Strawberry Hill makes povitica for the Kansas City Ukranian and Croatian and Eastern European people in the Midwest. They do an amazing job of it and were highly recommended by John's father's cousins. So we bought an apple cinnamon one and an English walnut one to see what they were really like.
We ate the apple cinnamon one, first, and that's what I started my experiments to reproduce.
I started with Joy Food Sunshine's Homemade Povitica Bread Recipe, but it was far too light and airy and bread-like for me. It's a very nice loaf of sweet bread with a very light swirl of nuts for flavor and scent. It's a nice thing, but entirely unlike the Strawberry Hill loaf, which was super dense and the swirl of flavors dominated the almost chewy wrapper around the filling. It also had very little cinnamon, something I really missed as the Strawberry Hill apple povitica had a wealth of cinnamon richness.
Also in talking to the Arkansas cousins, living in the American Southeast, the nut of preference was the local pecans, not walnuts, so I stuck with that and their stories and memories of their grandmother grinding pecans in a hand cranked meat grinder. I used our meat grinder for the nuts, but you can just use a food processor instead.
So I changed it significantly, and baked six different loaves to get to where I really wanted it and everyone that tasted it loved it. But then I tasted the Strawberry Hill English walnut loaf and found a far more traditional Croatian recipe and neither of them actually did nearly as much cinnamon! It was really a loaf that highlighted the richness and subtle flavors of the nuts.

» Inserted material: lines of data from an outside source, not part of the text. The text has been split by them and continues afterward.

Definition json_as_bool (v : json) : option bool :=
  match v with JBool b => Some b | _ => None end.

Definition json_as_str (v : json) : option string :=
  match v with JStr s => Some s | _ => None end.

Lemma json_get_index_set k x v v' :
  json_index_set k x v = Some v' → json_get k v' = Some x.
Proof.
  destruct v; simpl; intros; simplify_eq; simpl; by rewrite bool_decide_eq_true_2.
Qed.

(** *** Hexadecimal text *)

Definition hex_digit (n : N) : Ascii.ascii :=
  Ascii.ascii_of_N (if (n <? 10)%N then 48 + n else 87 + n)%N.

(** The [k] low base-16 digits of [n], most significant first. *)
Fixpoint hex_digits (k : nat) (n : N) : string :=
  match k with
  | O => EmptyString
  | S k' => String.append (hex_digits k' (n / 16)) (String (hex_digit (n mod 16)) EmptyString)
  end.

(** [Uuid]'s [Display]: 8-4-4-4-12 lower-case hexadecimal digits. *)
Definition uuid_str (u : Uuid) : string :=
  (hex_digits 8 (u / 2 ^ 96) +:+ "-" +:+ hex_digits 4 (u / 2 ^ 80) +:+ "-" +:+
   hex_digits 4 (u / 2 ^ 64) +:+ "-" +:+ hex_digits 4 (u / 2 ^ 48) +:+ "-" +:+
   hex_digits 12 u)%string.

(** ** Machine integers *)

Definition u64_max : Z := 2 ^ 64 - 1.
Definition u32_max : Z := 2 ^ 32 - 1.
Definition i64_max : Z := 2 ^ 63 - 1.

Definition is_u64 (z : Z) : Prop := (0 ≤ z ≤ u64_max)%Z.

(** The value an addition leaves in a [u64], and [as u32]. *)
Definition wrap_u64 (z : Z) : Z := (z mod 2 ^ 64)%Z.
Definition as_u32 (z : Z) : Z := (z mod 2 ^ 32)%Z.

Lemma wrap_u64_id z : is_u64 z → wrap_u64 z = z.
Proof. unfold is_u64, u64_max, wrap_u64. intros. apply Z.mod_small. lia. Qed.

Lemma as_u32_id z : (0 ≤ z ≤ u32_max)%Z → as_u32 z = z.
Proof. unfold u32_max, as_u32. intros. apply Z.mod_small. lia. Qed.

(** [as i64] of a [u64]. *)
Definition as_i64 (z : Z) : Z := if decide (z ≤ i64_max)%Z then z else (z - 2 ^ 64)%Z.

(** [i32::try_from]. *)
(** [i64::try_from] of a [u64]. *)
Definition i64_try_from (z : Z) : option Z :=
  if decide (0 ≤ z < 2 ^ 63)%Z then Some z else None.

Definition i32_try_from (z : Z) : option Z :=
  if decide (- 2 ^ 31 ≤ z < 2 ^ 31)%Z then Some z else None.

(** [chrono::Duration::from_std(d).unwrap_or_else(|_| zero())]: a duration of
    more than [i64::MAX] milliseconds becomes zero. *)
Definition from_std_or_zero (d : Duration) : Duration :=
  if decide (d ≤ i64_max * 1000000)%Z then d else 0%Z.

(** [u64::checked_add]. *)
Definition checked_add (a b : Z) : option Z :=
  if decide (a + b ≤ u64_max)%Z then Some (a + b)%Z else None.

(** [u64::saturating_sub]. *)
Definition saturating_sub (a b : Z) : Z := Z.max 0 (a - b).

(** [u64::div_ceil], for a positive divisor. *)
Definition div_ceil (a b : Z) : Z := (a / b + (if decide (a mod b = 0) then 0 else 1))%Z.

(** ** Shared tactics *)

(** Split every [match]/[if] of a hypothesis and clear the absurd branches. *)
Ltac destr_match H :=
  repeat (lazymatch type of H with
          | context [match ?x with _ => _ end] =>
              let E := fresh "E" in destruct x eqn:E
          end; simplify_eq; try done).

(** The same for the goal. *)
Ltac split_match :=
  repeat (case_match; simplify_eq/=; try done).

(** Turn [bool_decide] and boolean connectives into propositions. *)
Ltac bool_prop :=
  repeat match goal with
  | H : bool_decide _ = true |- _ => apply bool_decide_eq_true_1 in H
  | H : bool_decide _ = false |- _ => apply bool_decide_eq_false_1 in H
  | H : _ && _ = true |- _ => apply andb_true_iff in H as [??]
  | H : _ && _ = false |- _ => apply andb_false_iff in H as [|]
  | H : _ || _ = true |- _ => apply orb_true_iff in H as [|]
  | H : _ || _ = false |- _ => apply orb_false_iff in H as [??]
  | H : negb _ = true |- _ => apply negb_true_iff in H
  | H : negb _ = false |- _ => apply negb_false_iff in H
  | H : Is_true _ |- _ => apply Is_true_true_1 in H
  end.

(** ** Lists *)

(** [iter().find] is [List.find]; [iter_mut().find(P)] followed by a write is
    [update_first]: the first match is rewritten, [None] when there is none. *)
Fixpoint update_first {A} (P : A → bool) (f : A → A) (l : list A) : option (list A) :=
  match l with
  | [] => None
  | x :: l' => if P x then Some (f x :: l') else (cons x) <$> update_first P f l'
  end.

(** [Vec::dedup]: drop consecutive repetitions. *)
Fixpoint dedup {A} `{EqDecision A} (l : list A) : list A :=
  match l with
  | [] => []
  | x :: l' =>
      match l' with
      | y :: _ => if decide (x = y) then dedup l' else x :: dedup l'
      | [] => [x]
      end
  end.

(** [sort_by], which is stable: an insertion sort on the order's test. *)
Fixpoint insert_by {A} (le : A → A → bool) (x : A) (l : list A) : list A :=
  match l with
  | [] => [x]
  | y :: l' => if le x y then x :: l else y :: insert_by le x l'
  end.

Definition sort_by {A} (le : A → A → bool) (l : list A) : list A :=
  foldr (insert_by le) [] l.

Lemma insert_by_perm {A} (le : A → A → bool) x l : insert_by le x l ≡ₚ x :: l.
Proof.
  induction l as [|y l IH]; simpl; [done|]. case_match; [done|].
  rewrite IH. constructor.
Qed.

Lemma sort_by_perm {A} (le : A → A → bool) l : sort_by le l ≡ₚ l.
Proof. induction l as [|x l IH]; simpl; [done|]. by rewrite insert_by_perm, IH. Qed.

Lemma sort_by_sorted {A} (le : A → A → bool) l :
  (∀ x y, le x y = false → le y x = true) →
  (∀ x y z, le x y = true → le y z = true → le x z = true) →
  StronglySorted (fun x y => le x y = true) (sort_by le l).
Proof.
  intros Htot Htr. induction l as [|x l IH]; simpl; [constructor|].
  induction IH as [|y l' Hs IH' Hf]; simpl; [by repeat constructor|].
  destruct (le x y) eqn:E.
  - repeat constructor; [done|done|done|].
    eapply Forall_impl; [exact Hf|]. naive_solver.
  - constructor; [done|]. rewrite insert_by_perm. constructor; auto.
Qed.

Lemma filter_submseteq {A} (P : A → bool) (l : list A) : List.filter P l ⊆+ l.
Proof. induction l as [|x l IH]; simpl; [done|]. case_match; by constructor. Qed.

Lemma submseteq_NoDup {A} (l k : list A) : NoDup k → l ⊆+ k → NoDup l.
Proof. intros Hk [l' Hl]%submseteq_Permutation. rewrite Hl, NoDup_app in Hk. by destruct Hk. Qed.

(** *** Comparisons

    What [sort_by] asks of a comparison, for the comparisons built with [cmp],
    [reverse], keys and [then]. *)

Class TotalCmp {A} (c : A → A → comparison) : Prop := {
  cmp_anti x y : c y x = CompOpp (c x y);
  cmp_trans x y z : c x y = Lt → c y z = Lt → c x z = Lt;
  cmp_eq_l x y z : c x y = Eq → c x z = c y z;
}.

Definition cmp_leb {A} (c : A → A → comparison) (x y : A) : bool :=
  match c x y with Gt => false | _ => true end.

(** [a.cmp(b).then(..)]. *)
Definition cmp_then {A} (c1 c2 : A → A → comparison) (x y : A) : comparison :=
  match c1 x y with Eq => c2 x y | o => o end.

Definition cmp_on {A B} (f : A → B) (c : B → B → comparison) (x y : A) : comparison := c (f x) (f y).
Definition cmp_rev {A} (c : A → A → comparison) (x y : A) : comparison := c y x.

#[export] Typeclasses Opaque cmp_then cmp_on cmp_rev.

#[export] Instance Z_total_cmp : TotalCmp Z.compare.
Proof.
  split; intros.
  - apply Z.compare_antisym.
  - rewrite Z.compare_lt_iff in *. lia.
  - apply Z.compare_eq in H. by subst.
Qed.

#[export] Instance bool_total_cmp : TotalCmp Bool.compare.
Proof. split; intros x y; try intros z; destruct x, y; try destruct z; done. Qed.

So if you want a more traditional loaf, probably cut the cinnamon to at most half a teaspoon and add more vanilla to the filling. Or go the other way and just put in a couple tablespoons of cocoa powder instead of the cinnamon to a) darken the mixture so it looks great and b) add some chocolate to the mix which is always good. Strawberry Hill does also sell a chocolate loaf, and I'm intrigued enough to probably buy and sample that too, eventually. In the meantime, this is what I settled on after all the loaves I baked.
Ingredients
Dough
- 1 Tablespoon butter
- 1/2 cup milk
- 2 teaspoon instant yeast
- 2 Tablespoon granulated sugar
- 1/2 teaspoon kosher salt
- 2/3 cup whole wheat flour
- 1 1/3 cup bread flour + up to a 1/2 cup of bread flour for kneading in
- 1 large egg lightly beaten
- 1/2 tsp vanilla extract
- 1 or 2 teaspoons of neutral oil
Pecan Filling
- 1/3 cup milk
- 1/3 cup melted butter
- 8 ounces of pecans run through the larger holes of a hand crank meat grinder
- See picture below for the kind of consistency you want
- If you just put them into a food processor and pulse to the texture, that'll work too
- 1/3 cup brown sugar
- 1/4 tsp kosher salt
- 2 teaspoons ground cinnamon (fresh if you can)
- 1 large egg separated
- Pull 1 Tablespoon of the white into a different container
- Put the rest of the white back with the yolk and beat lightly
- 1 teaspoon vanilla
Methodology
Making the Dough
- Put the butter in the milk and microwave on high for thirty seconds. Let the milk sit to the side and stir occasionally to melt the butter.
- Mix together the instant yeast, sugar, salt, whole wheat flour, and initial cup and a third of bread flour.
- With the butter completely melted, pour in the milk and butter, mix to incorporate, and then add the egg and vanilla and mix thoroughly. Then, using the 1/2 cup of reserved flour, flour your working surface, and dump the dough onto it. Knead in as much flour as you need to make a smooth, pliable dough that is easy to handle and passes the window pane test, about ten to fifteen minutes. I only kneaded half my flour in most of the time, but I'm in a very dry environment. The amount is going to depend on your conditions.
- Pour your neutral oil into a bowl, put the ball of dough into it. Turn the dough until it's all coated with the oil, cover, and let sit in a warm area to double in bulk. While the dough is rising, make the filling.
Making the Filling
Shaping and Baking the Bread
2. I lightly dusted my work surface with flour, turned out the dough, rubbed flour into my pin and started rolling. To make a more square shape, roll out to the corners, and then roll the edges toward the corners. I go from the center out to all four sides, and then concentrate on the corners again. If it sticks to the surface, lift the dough off, dust everything again, and go again. If the dough is contracting too much after every roll, just leave it for ten minutes, let the gluten relax, and then roll again.